The relationship between China and the US has deteriorated, particularly under the Trump administration, which is seeking to reverse 30 years of economic integration. Trump’s sanctions on Huawei are designed not merely to dissuade US allies from installing Huawei equipment in 5G systems, but to cripple the firm completely. While his approach is unprecedented, there is cross-party consensus in the US that China is a threat that the US must confront. That is likely to lead to the US’s military and diplomatic footprint in Europe shrinking as resources shift to Asia.

China is likely to respond to Trump’s economic warfare by intensifying its ‘Made in China 2025’ programme – acquiring more Western intellectual property, fairly or otherwise, while making it harder for Western firms to access the Chinese market (Wübbeke et al, 2016). If future US administrations continue Trump’s policies, the world will have to choose between belonging to America’s technological sphere of influence or China’s, unless another player, such as the EU, can use its regulatory influence to offer an alternative to both (Bradford, 2020). Decoupling would cause lasting economic damage to all parties, including the UK, diverting investment into inefficient import substitution based on geopolitics.

Russia’s long-term decline will continue over the next decade, driven by serious demographic problems and reduced demand for hydrocarbons as the world transitions to a low carbon economy. Nonetheless, it will remain a significant military power, and will have the intelligence resources to run disinformation and influence operations against Western countries including the UK (ISC, 2020). Vladimir Putin is likely to remain in power for most of this decade and possibly longer. With the US more focused on Asia, he may see opportunities to destabilise his European neighbours and undermine NATO.

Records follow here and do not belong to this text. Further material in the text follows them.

Lemma new_apart w a :
  wf_app w a →
  wf_app (App.new w).2 a ∧ wf_app (App.new w).2 (App.new w).1
  ∧ disjoint_apps (App.new w).2 a (App.new w).1.
Proof.
  intros Ha. pose proof (new_extends w) as Hext. pose proof (new_wf w) as Hb.
  destruct (new_cell w) as (r & arr & s & Hn & Hr & Harr & _ & Hr0 & Harr0 & _ & Hn0).
  destruct (App.new w) as [n w']; simpl in *.
  pose proof (wf_app_extends _ _ _ Ha Hext) as Ha'.
  split_and!; [done|done|].
  destruct Ha as [[ca Hca] [om Er] _ _ [xs Hxs]]. unfold disjoint_apps.
  rewrite (app_of_Some _ _ _ (Hext _ _ Hca)), (app_of_Some _ _ _ Hn).
  rewrite (app_of_Some _ _ _ Hca) in Er, Hxs. simpl.
  split_and!; [congruence|congruence|].
  intros p p' l _. by rewrite (outer_of_Some _ _ _ Hr), lookup_empty.
Qed.

End isolation.

(** X2.  Two instances each made by [new App()] share nothing.  However
    the calls of [use], [get], [post], [put], [delete] and [all] on the two
    are interleaved, the registry and the pipeline of each are those its
    own calls describe: what is registered on one is never found through
    the other. *)
Theorem new_instances_are_isolated
    (a : loc) (w : World) (ops : list (loc * public_op)) :
  wf_app w a →
  Forall (λ o, o.1 = a ∨ o.1 = (App.new w).1) ops →
  (∀ path method,
     lookup_handler (setup_each ops (App.new w).2) a path method
     = match last_binding (own_ops a ops) path method with
       | Some h => Some h
       | None => lookup_handler w a path method
       end)
  ∧ pipeline (setup_each ops (App.new w).2) a = pipeline w a ++ used (own_ops a ops)
  ∧ (∀ path method,
       lookup_handler (setup_each ops (App.new w).2) (App.new w).1 path method
       = last_binding (own_ops (App.new w).1 ops) path method)
  ∧ pipeline (setup_each ops (App.new w).2) (App.new w).1
    = used (own_ops (App.new w).1 ops).
Proof.
  intros Ha Hops. pose proof (new_apart w a Ha) as Hap.
  destruct (setup_each_apart _ _ _ ops Hap Hops) as (_ & Hlka & Hpla).
  destruct (setup_each_apart _ _ _ ops (apart_sym _ _ _ Hap)) as (_ & Hlkb & Hplb).
  { eapply Forall_impl; [exact Hops|]. simpl. intros o [?|?]; auto. }
  pose proof (new_extends w) as Hext.
  split_and!.
  - intros path method. rewrite Hlka. by rewrite (lookup_handler_extends w).
  - by rewrite Hpla, (pipeline_extends w).
  - intros path method. rewrite Hlkb, new_lookup_empty.
    by destruct (last_binding _ _ _).
  - by rewrite Hplb, new_pipeline_empty.
Qed.

(** On the example host: a second instance is made beside the example
    application; a route registered on the second is not found through the
    first, and [use] on the first leaves the second's pipeline empty. *)
Lemma new_instances_are_isolated_witness :
  lookup_handler
    (setup_each [((App.new Demo.world).1, PGet "/b" 11); (Demo.app, PUse 2)]
       (App.new Demo.world).2) Demo.app "/b" "GET" = None
  ∧ lookup_handler
      (setup_each [((App.new Demo.world).1, PGet "/b" 11); (Demo.app, PUse 2)]
         (App.new Demo.world).2) (App.new Demo.world).1 "/b" "GET" = Some 11%positive
  ∧ pipeline
      (setup_each [((App.new Demo.world).1, PGet "/b" 11); (Demo.app, PUse 2)]
         (App.new Demo.world).2) (App.new Demo.world).1 = [].
Proof.
  destruct (new_instances_are_isolated Demo.app Demo.world
              [((App.new Demo.world).1, PGet "/b" 11); (Demo.app, PUse 2)]
              Demo_world_wf) as (H1 & _ & H3 & H4).
  { apply Forall_cons_2; [right; reflexivity|].
    apply Forall_cons_2; [left; reflexivity|]. apply Forall_nil_2. }
  split_and!.
  - rewrite H1. vm_compute. reflexivity.
  - rewrite H3. vm_compute. reflexivity.
  - rewrite H4. vm_compute. reflexivity.
Defined.

(** ** What a dispatch writes *)

Section quiet_facts.
Context `{E : Env MwK HK}.
Implicit Types (w : World) (f : frame) (t : task MwK HK) (log : list event).

Lemma route_quiet f w : quiet → (route f w).1.1 = w.
Proof.
  intros (_ & _ & Hh & _). unfold route.
  destruct (URL_parse _); [|done]. simpl.
  destruct (outer_of w _ !! _) as [l|]; [|done].
  case_bool_decide; [|done].
  destruct (inner_of w l !! _) as [h|]; [|done].
  specialize (Hh h (f_c f) w). by destruct (h_call h (f_c f) w).
Qed.

Lemma resume_quiet t w : quiet → (resume t w).1.1 = w.
Proof.
  intros Hq. pose proof Hq as (Hm & Hmr & _ & Hhr). destruct t as [f i|f i mw k|k|r|r|e]; simpl.
  - unfold for_of. destruct (array_of w (f_mws f) !! i) as [mw|]; [|by apply route_quiet].
    specialize (Hm mw (f_c f) w). destruct (mw_call mw (f_c f) w) as [w' s].
    by destruct (after_mw f i mw s).
  - specialize (Hmr k w). destruct (mw_resume k w) as [w' s].
    by destruct (after_mw f i mw s).
  - specialize (Hhr k w). by destruct (h_resume k w).
  - done.
  - done.
  - done.
Qed.

Lemma turns_quiet n w t log : quiet → (turns n (w, t, log)).1.1 = w.
Proof.
  intros Hq. revert w t log. induction n as [|n IH]; intros w t log; [done|].
  simpl. pose proof (resume_quiet t w Hq) as Hr.
  destruct (resume t w) as [[w' t'] evs]. simpl in Hr. subst w'. apply IH.
Qed.

End quiet_facts.

Lemma Quiet_env_quiet : quiet (E := Quiet.env).
Proof.
  split_and!; try done.
  - intros mw c w. simpl. unfold Quiet.mw_call.
    by repeat (destruct mw as [mw|mw|]; try done).
  - intros h c w. simpl. unfold Demo.h_call.
    by repeat (destruct h as [h|h|]; try done).
Qed.

(** X8.  When no function of the host writes to the store, a dispatch
    leaves, at its call and after any number of turns, the store it found
    with two objects added: the empty scratch object and the context that
    holds the request, the scratch and the state of the instance.  Every
    object there was is as it was, so every registry and every pipeline
    reads as before: [fetch] itself registers nothing and changes no
    instance. *)
Theorem fetch_writes_only_its_context `{E : Env MwK HK}
    (this : loc) (req : Request) (w : World) (n : nat) :
  quiet →
  (run n this req w).1.1
  = <[context_loc w := CContext {| Context.req := req;
                                   Context.data := VRef (scratch_loc w);
                                   Context.state := state (app_of w this) |}]>
      (<[scratch_loc w := CObject ∅]> w)
  ∧ (fetch this req w).1.1 = (run n this req w).1.1
  ∧ w !! scratch_loc w = None ∧ w !! context_loc w = None
  ∧ extends w (run n this req w).1.1
  ∧ (∀ a path method,
       lookup_handler (run n this req w).1.1 a path method
       = lookup_handler w a path method)
  ∧ (∀ a, pipeline (run n this req w).1.1 a = pipeline w a).
Proof.
  intros Hq.
  assert ((run n this req w).1.1 = (start this req w).1) as Hrun.
  { unfold run. destruct (start this req w) as [w1 f]. by apply turns_quiet. }
  assert ((fetch this req w).1.1 = (start this req w).1) as Hfetch.
  { unfold fetch. destruct (start this req w) as [w1 f].
    apply (resume_quiet (Resume f 0) w1 Hq). }
  rewrite Hfetch, Hrun. split_and!.
  - apply start_world.
  - done.
  - apply fresh_None.
  - apply context_loc_fresh.
  - apply start_extends.
  - intros a path method. apply lookup_handler_start.
  - intros a. unfold pipeline. by rewrite app_of_start, start_array.
Qed.
Example int_rejects :
  int (lit "") = Raise (invalid_literal (lit ""))
  /\ int (lit "1a") = Raise (invalid_literal (lit "1a"))
  /\ int (lit "-") = Raise (invalid_literal (lit "-")).
Proof. repeat split; reflexivity. Qed.

Example split_page : split 95%N (lit "page_12") = [lit "page"; lit "12"].
Proof. reflexivity. Qed.

Example split_empty_field : split 95%N (lit "dl_") = [lit "dl"; []].
Proof. reflexivity. Qed.

Example slice_negative :
  slice [1; 2; 3; 4; 5] (-2) 5 = [4; 5]
  /\ slice [1; 2; 3; 4; 5] (-10) 0 = []
  /\ slice [1; 2; 3; 4; 5] (-4) (-2) = [2; 3]
  /\ slice [1; 2; 3; 4; 5] 3 10 = [4; 5].
Proof. repeat split; reflexivity. Qed.

Example lstrip_set : lstrip (lit "0:") (lit "0:00:05") = lit "5".
Proof. reflexivity. Qed.

Example replace_all :
  replace (lit ".%(ext)s") (lit ".mp3") (lit "/tmp/a.%(ext)s_b.%(ext)s")
  = lit "/tmp/a.mp3_b.mp3".
Proof. reflexivity. Qed.

Lemma bind_ok {A B} (r : Res A) (k : A -> Res B) (b : B) :
  bind r k = Ok b -> exists a, r = Ok a /\ k a = Ok b.
Proof. destruct r as [a|e]; simpl; intros H; [eauto | discriminate]. Qed.

Lemma mem_In (c : codepoint) (cs : pystr) : mem c cs = true <-> In c cs.
Proof.
  unfold mem. rewrite existsb_exists. split.
  - intros (x & Hx & Heq). apply N.eqb_eq in Heq. now subst.
  - intros H. exists c. split; [assumption | apply N.eqb_refl].
Qed.

Lemma mem_false (c : codepoint) (cs : pystr) : mem c cs = false <-> ~ In c cs.
Proof.
  rewrite <- mem_In. destruct (mem c cs); split; intros H; congruence.
Qed.

(** *** Decimal numerals *)

Lemma is_digit_digit_char (d : Z) :
  0 <= d < 10 -> is_digit (digit_char d) = true /\ digit_val (digit_char d) = d.
Proof.
  intros Hd. unfold is_digit, digit_char, digit_val. split.
  - apply andb_true_intro. split; apply N.leb_le; lia.
  - lia.
Qed.

Lemma parse_digits_app (s1 s2 : pystr) (acc : Z) :
  parse_digits acc (s1 ++ s2) =
  match parse_digits acc s1 with
  | Some a => parse_digits a s2
  | None => None
  end.
Proof.
  revert acc. induction s1 as [|c s1 IH]; intros acc; simpl; [reflexivity|].
  destruct (is_digit c); [apply IH | reflexivity].
Qed.

Lemma digits_of_S (f : nat) (n : Z) :
  digits_of (S f) n =
  if n <? 10 then [digit_char n]
  else digits_of f (n / 10) ++ [digit_char (n mod 10)].
Proof. reflexivity. Qed.
(* ===== verification/_CoqProject ===== *)
-Q . S2P
Prelude.v
Spreads.v
Amounts.v
Decimals.v
Terms.v
Signing.v
Orders.v
Time.v
Quote.v
Nonce.v
Paging.v
Reconnect.v
Rows.v
Messages.v
Tracker.v
Subscriptions.v
Outcome.v
Writer.v
Challenge.v
Texts.v
Control.v
Login.v
Session.v
Running.v
Handle.v
Inbound.v
Ready.v
Chain.v
Account.v
Crank.v
Positions.v
Price.v
Vault.v
Opens.v
Wire.v
Swap.v
Served.v
Settle.v
Rpc.v
Batch.v
Confirm.v
Funding.v
Owner.v
Intent.v
SwapIntent.v
Snapshot.v
Operator.v
Sell.v
Venues.v
Oracle.v
Pricing.v
Config.v
Transport.v
Teardown.v
Lifetime.v
Data.v
Clients.v
HttpRows.v
Http.v
Fleet.v
Router.v
Curator.v
Backend.v
Capital.v
Quoters.v
Custody.v
SpreadQuotes.v
(* ===== verification/Prelude.v ===== *)
(** * A verification library for acta-maker-sdk

    The program is a Rust SDK for option market makers.  A maker keeps one
    authenticated WebSocket session with the venue, receives requests for quotes,
    answers them with signed orders, and follows what becomes of them.  A vault's
    operator does the same on a vault's behalf and signs transactions that the venue
    builds; a curator trades a vault's assets; an owner governs it; all of them read and
    submit to a Solana cluster.  The code is under [src/src/]; paths below are relative
    to it, and those that start with [examples/] to [src/].

    ** The program's parts and the files that model them

    Arithmetic and data (pure functions):
    - [Spreads], [Pricing] : [spreads.rs], cash spreads (validation, [quote_amount],
      collateral, payoff, settlement, premium and fee; the price from a model of the legs);
    - [Amounts] : [types/amounts.rs] and [Price] of [types/ids.rs], premiums of physical
      options;
    - [Decimals] : [types/decimal.rs], the decimal views of prices and amounts, over the
      class [RustDecimal] with its laws [RustDecimalLaws];
    - [Terms] : [types/ids.rs], [types/products.rs], [types/vault.rs], option terms and
      bit sets;
    - [Time] : [types/unix_time.rs], [types/expiry.rs].

    What a maker signs:
    - [Signing] : [signing.rs], [wire.rs] and the signer half of [orders/mod.rs]; the class
      [Crypto] holds SHA-256, Ed25519, hex and base58 as parameters, [CryptoLaws] what
      their crates document, [SignerLike]/[SignerLaws] the interface between signers and
      their clients; [Sample] is an instance of all of them, used by the witnesses;
    - [Orders] : [orders/mod.rs], [orders/spreads.rs], the three order preimages, order ids,
      signatures;
    - [Quote] : [quote.rs], [RfqBinding] (is this RFQ the market I think it is?) and
      [QuoteBuilder]; the class [Pda] is Solana's derivation of addresses;
    - [Nonce] : [nonce.rs], the lock-free nonce generator as an interleaving of atomic
      accesses;
    - [Challenge] : [ws/auth.rs], the challenge texts a signer accepts;
    - [Texts] : [types/invite.rs], [types/address.rs], [types/macros.rs], referral codes and
      the texts of keys and digests.

    The managed session:
    - [Rows], [Messages] : [ws/types], the rows of lists and pushes, and the client and
      server messages with lanes, correlation ids and error codes;
    - [Transport] : [ws/client.rs], [ws/error.rs], the two readers of a socket, its close
      frame, undecodable frames, the typed sends; the class [WsJson] is serde's JSON;
    - [Tracker] : [ws/managed/tracker.rs], the replies that callers wait for;
    - [Subscriptions] : [ws/managed/desired_subscriptions.rs], the subscription target that
      survives a reconnect;
    - [Outcome] : [ws/maker/outcome.rs], the fate of one quote;
    - [Writer] : [ws/managed/writer.rs], the task that drains two queues into the socket, a
      labelled transition system;
    - [Reconnect] : [ws/reconnect.rs], the backoff;
    - [Control] : [ws/managed/session_control.rs], [state.rs], how a session ends;
    - [Login] : [ws/managed/session_auth.rs], [signer.rs], the authentication conversation;
    - [Ready] : [ws/managed/session_ready.rs], restoring subscriptions and reading the
      server's lists before the session is ready;
    - [Session] : [ws/managed/session.rs], the phases of one session and the supervisor that
      reconnects;
    - [Running] : [ws/managed/session_io.rs], [session_message.rs] and the session's loop,
      composed from [Writer], [Tracker] and [Subscriptions];
    - [Handle] : [ws/managed/mod.rs], [outbound.rs], what callers hold: the bounded command
      queue, connection epochs, awaited requests;
    - [Inbound] : [ws/managed/inbound.rs], [ws/vault/projection.rs], the receivers over the
      broadcast ring, whose contract is the relation [covers];
    - [Teardown] : the end of a session in [ws/managed/session.rs] and the panic handler of
      [mod.rs], composed from [Writer], [Tracker] and [Transport];
    - [Lifetime] : closing and dropping the handles of a session, [subscribe_events], in
      [ws/managed/mod.rs];
    - [Config] : [ws/managed/config.rs], [endpoint.rs] and the limits of [ws/client.rs];
    - [Paging] : [paging.rs], following continuations of a list.

    The maker's and the operator's clients, and the HTTP API:
    - [Data] : [ws/maker/data.rs], [ws/market_decimals.rs], the data requests, their pages
      and how they are merged;
    - [Clients] : [ws/maker/quote.rs], the typed sends of [ws/vault/client.rs], the
      operator's configuration of [ws/vault/config.rs];
    - [HttpRows], [Http] : [http/types.rs], [http/mod.rs], the records of the HTTP API, the
      cached request and the lists; the network and what other clones do to the cache are
      arguments, serde and the url crate are the classes [DeserializeOwned] and [UrlCrate];
    - [Operator] : [ws/vault/client.rs], [tx.rs], gated requests and signatures;
    - [Sell] : [ws/vault/sell.rs], the sale of an option through an RFQ;
    - [Fleet] : [ws/vault/fleet.rs], the feed of the vaults an operator may run.

    Solana accounts and instructions:
    - [Chain] : [chain/ix.rs], [chain/vault/pda.rs], keys, addresses, instructions;
    - [Account], [Positions], [Price] : the decoders of [chain/vault/account.rs], of
      [chain/accounts.rs] and [events.rs], and of [chain/vault/price_route.rs];
    - [Vault], [Batch] : [chain/vault/manager.rs], a vault's identity and its instructions,
      and the compute budgets of its batches;
    - [Opens], [Swap] : [chain/vault/trading.rs], positions and swaps of a vault;
    - [Settle] : [chain/settlement.rs], [spreads.rs], [vault/settle.rs];
    - [Owner] : [chain/vault/governance.rs], [lifecycle.rs], [owner_rpc.rs];
    - [Crank] : [chain/vault/crank.rs], the capital crank.

    Transactions built by the venue ([chain/vault/served.rs]):
    - [Wire] : the transaction decoder;
    - [Served] : account resolution, compute budget, quote signature, the comparison with
      the expected instructions, signing;
    - [Intent], [SwapIntent] : the checks of served opens and swaps against what the signer
      agreed to.

    The cluster and the curator:
    - [Rpc], [Confirm], [Funding] : [chain/rpc.rs], [confirmation.rs], [wsol.rs]; the class
      [Cluster] is the cluster, which answers each call by its number;
    - [Snapshot] : [chain/batch.rs], [vault/scan.rs], [vault/counterparty.rs];
    - [Venues], [Oracle] : [chain/vault/venues/], [router_price.rs]; the class [Powers] holds
      the powers of binary64 numbers;
    - [Router], [Curator] : [chain/vault/router.rs], [curator.rs]; the class
      [MessageCompiler] is Solana's compiler of messages, [CuratorIO] the curator's reads
      and Jupiter, [Driver] what a caller of [execute] supplies;
    - [Backend] : [backend_swap] of [curator.rs], a purchase through the venue, composed from
      [Curator], [Clients] and [SwapIntent].

    The programs the repository ships, composed from all of the above:
    - [Capital] : [examples/vault_capital.rs], the capital crank as a loop over the cluster;
    - [Quoters] : [examples/managed_quote.rs], [examples/vault_operator.rs], and
      [QuoteBuilder::venue], the loops of a maker and of a vault's operator;
    - [Custody] : [examples/taker_buy_quote.rs], a writer that keeps its custody at a target;
    - [SpreadQuotes] : [examples/spread_quote.rs], [examples/quote.rs],
      [examples/hello_auth.rs], programs on the bare socket.

    ** Conventions

    A computation returns [res E A]: [Ok], [Err], or [Panic] where Rust does not return
    (an index out of range, an overflow of a plain operator).  Theorems of fallible code
    say what happens on every branch, and that [Panic] is not one of them.  A machine
    integer is a [Z] with [fits w]; a byte slice is a list of bytes; a 32-byte key is such
    a list.  A [HashMap] is a [gmap], or an association list where order matters.  A oneshot
    channel is its identity.  Code of other crates (cryptography, base64, the Solana SDK's
    address derivation, random generators, clocks, sockets) is a parameter or an input; a
    law about one is a field of a class with an instance, or a named hypothesis whose
    witness instantiates it.  Concurrency is an explicit sequence of labels: one per
    atomic access in [Nonce], one per suspension point in [Writer] and [Running]; where an
    [async] function waits, what happens meanwhile is an argument.

    Each definition that translates code is preceded by a comment with the file, lines and
    symbol.

    ** What the theorems show

    - Money: rounding, collateral, payoff and premium are exact and never overflow
      ([quote_amount_exact], [settle_splits_collateral]); a spread's price lies
      within its width, whatever the model of its legs says ([spread_prices_bounded]).
    - Signatures bind: order ids commit to every field, a built quote is inside the RFQ it
      answers and verifies, an RFQ is accepted only for its market, challenges are a fixed
      grammar that never is an order id, nonces never repeat within a generator
      ([order_id_commits], [sign_sound], [from_broadcast_sound], [challenges_bind],
      [nonces_unique]).
    - Nobody waits forever, nothing is answered twice: the invariant of the awaiter table,
      disposal of each command, order of the writer's lanes, the running session's
      invariant, commands that reach only the connection they were meant for, queues whose
      memory is bounded ([tracker_accounting], [command_disposed_once], [writer_order],
      [running_session_sound], [outcomes_are_reported], [commands_keep_their_epoch],
      [outbound_memory_bounded]).
    - The session's life: events refine a small automaton, retries are bounded, a session
      is granted only after a validated challenge and a matching reply, and ready only
      after its subscriptions and lists are restored; subscriptions are those intended and
      recovery reaches them ([lifecycle_is_observed], [retries_are_bounded],
      [authentication_sound], [ready_barrier], [target_is_intended],
      [recovery_converges]).  A session's end leaves no task and no [Close] before the
      server's, and a panic still ends the automaton ([sessions_are_torn_down],
      [panics_are_reported]); [Lifetime.close_is_a_barrier]: closing returns only after
      the task has ended, and one of the calls is told of its panic.
    - Reading: both readers of a socket deliver the same messages, pings and close frame;
      receivers lose nothing unreported; lists are complete and in order, over the socket
      and over HTTP, whose answers are what the server served; typed sends are one message
      of a ready session; texts of keys and codes have one normal form ([readers_agree],
      [losses_are_reported], [lists_are_complete], [http_answers_are_served],
      [typed_sends_are_ready], [sends_write_their_message], [operator_authenticates_for_its_vault],
      [referral_codes_canonical], [key_texts_roundtrip]).
    - Served transactions: the decoder is its grammar, the check accepts exactly the
      expected transaction, signing writes one slot, and what is signed is the open or swap
      the signer asked for ([wire_decoding], [matches_sound], [sign_writes_own_slot],
      [verify_open_sound], [verify_swap_sound]).
    - Operators: a request said not to have been forwarded was not, a sale hands over only
      a transaction that sells what was asked at a quote that was taken, the feed of vaults
      is that of the last listing ([not_forwarded_is_truthful], [sale_sound],
      [fleet_is_current]).
    - The cluster: funding stays within its budget, confirmations are what the cluster said,
      settlements pay each side the asset its option says, snapshots are what was read, an
      owner's operations submit nothing and are refused in the wrong state, the crank runs on
      and takes exactly the step that is due, its withdrawals end
      ([funding_covered], [confirmation_truthful], [settle_position_sound],
      [maker_snapshot_faithful], [owner_operations_guarded], [crank_does_what_is_due],
      [withdrawals_drain], [manager_stays_current]), the budget of a batch covers whichever
      destinations are missing ([batch_budget_covers]).
    - The curator: a plan moves the asked assets through allowed venues within the oracle's
      bound, its funding needs are those of a reference definition, and its execution
      reports what was submitted ([router_plan_sound], [curator_plan_sound],
      [execute_accounts], [funding_needs_exact],
      [backend_swap_submits_what_was_asked]).
    - The shipped programs: a maker quotes only in the epoch whose recovery it received, an
      operator only with its permission, each quote is of the RFQ just received, a fill is
      signed only by its taker, a rebalance submits what it verified
      ([Quoters.makers_quote_after_recovery], [operators_quote_with_permission],
      [follower_keeps_up], [fills_are_signed_by_their_taker],
      [rebalance_submits_what_it_verified]); a custody account is brought to its target from
      the balance that was read ([Custody.custody_reaches_its_target]); spreads are priced
      inside their width, and a bare socket is answered what it asks
      ([SpreadQuotes.spreads_are_priced_inside], [raw_programs_answer_what_they_are_asked]).

    ** Bounds and fuel

    [Paging.fetch_loop] takes fuel, and its file shows the fuel that is enough for a finite
    list of continuations; [Data] and [Http] use it for their lists.  [Inbound.recv_next]
    turns as often as the ring was called, [Transport]'s readers recurse on what the stream
    yields.  [Session.run_managed_ws] recurses on the list of turns the network provides,
    [Login.authenticate], [Ready.establish], [Sell.sell_loop] and [Fleet.feed_session] on the
    events the socket provides; they return what is known when the inputs run out.  The
    rounds of [Curator.curator_plan] and the hops of a swap are bounded by the code's own
    constants.  Everything else is structural.

    ** What is not modelled

    The bytes below tungstenite's messages, reqwest and the RPC client (their results are
    inputs), serde's JSON text, the [f64] display views, the jitter of the backoff (an
    input), the conversions between the SDK's and the Solana client's types, and the test
    doubles; of the shipped programs, their environment variables, their logs, and the ones
    that only print what they read or measure latency ([examples/discovery.rs],
    [indicative.rs], [curator_pt.rs], [loopback_latency.rs]). *)

From Stdlib Require Import ZArith Lia.
From stdpp Require Import base list gmap strings sorting.
(* types/ids.rs:418-446 ChainTerms::from_parts *)
Definition from_parts (product : ChainPositionType.t) (strike : Z) (upper : option Z)
  : res SpreadError.t t :=
  match product, upper with
  | ChainPositionType.CoveredCall, None =>
      if 0 <? strike then Ok (CoveredCall strike) else Err SpreadError.InvalidStrikes
  | ChainPositionType.CashSecuredPut, None =>
      if 0 <? strike then Ok (CashSecuredPut strike) else Err SpreadError.InvalidStrikes
  | ChainPositionType.CallSpread, Some upper_strike =>
      if (0 <? strike) && (strike <? upper_strike)
      then Ok (CallSpread strike upper_strike) else Err SpreadError.InvalidStrikes
  | ChainPositionType.PutSpread, Some upper_strike =>
      if strike <? upper_strike
      then Ok (PutSpread strike upper_strike) else Err SpreadError.InvalidStrikes
  | _, _ => Err SpreadError.InvalidStrikes
  end.

(* types/ids.rs:447-455 ChainTerms::position_type *)
Definition position_type (c : t) : ChainPositionType.t :=
  match c with
  | CoveredCall _ => ChainPositionType.CoveredCall
  | CashSecuredPut _ => ChainPositionType.CashSecuredPut
  | CallSpread _ _ => ChainPositionType.CallSpread
  | PutSpread _ _ => ChainPositionType.PutSpread
  end.

(* types/ids.rs:456-464 ChainTerms::strike *)
Definition strike (c : t) : Z :=
  match c with
  | CoveredCall s | CashSecuredPut s => s
  | CallSpread lower_strike _ | PutSpread lower_strike _ => lower_strike
  end.

(* types/ids.rs:465-473 ChainTerms::upper_strike *)
Definition upper_strike (c : t) : option Z :=
  match c with
  | CoveredCall _ | CashSecuredPut _ => None
  | CallSpread _ upper | PutSpread _ upper => Some upper
  end.

(** The terms the contract can hold. *)
Definition valid (c : t) : Prop :=
  match c with
  | CoveredCall s | CashSecuredPut s => 0 < s
  | CallSpread l u => 0 < l < u
  | PutSpread l u => l < u
  end.

(** The strikes are [u64]s. *)
Definition typed (c : t) : Prop :=
  match c with
  | CoveredCall s | CashSecuredPut s => fits 64 s
  | CallSpread l u | PutSpread l u => fits 64 l /\ fits 64 u
  end.
End ChainTerms.

Module OptionTerms.
(* types/ids.rs:206-231 OptionTerms *)
Inductive t :=
| CashPut (strike : Z)
| CoveredCall (strike : Z)
| CashSecuredPut (strike : Z)
| CallSpread (lower_strike upper_strike : Z)
| PutSpread (lower_strike upper_strike : Z).
#[global] Instance t_eq_dec : EqDecision t.
Proof. solve_decision. Defined.

(* types/ids.rs:255-264 OptionTerms::position_type *)
Definition position_type (o : t) : PositionType.t :=
  match o with
  | CashPut _ => PositionType.CashPut
  | CoveredCall _ => PositionType.CoveredCall
  | CashSecuredPut _ => PositionType.CashSecuredPut
  | CallSpread _ _ => PositionType.CallSpread
  | PutSpread _ _ => PositionType.PutSpread
  end.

China’s rise, America’s political dysfunction and Russia’s mischief-making are contributing to a global retreat of democracy: 2019 marked the 14th consecutive annual decline in global freedom (Freedom House, 2020). The UK was one of 25 established democracies that performed worse in 2019 than 2018.

Populism, particularly though not exclusively right-wing, will remain a threat to democracy and the rule of law in the West. It offers simple solutions to complex problems, claiming the mantle of ‘popular will’ as justification for breaking legal and constitutional norms, and identifying outsiders as being to blame for domestic problems. Populism in combination with nationalism is likely to increase the risk of conflict in Europe and elsewhere, both inter- and intra-state.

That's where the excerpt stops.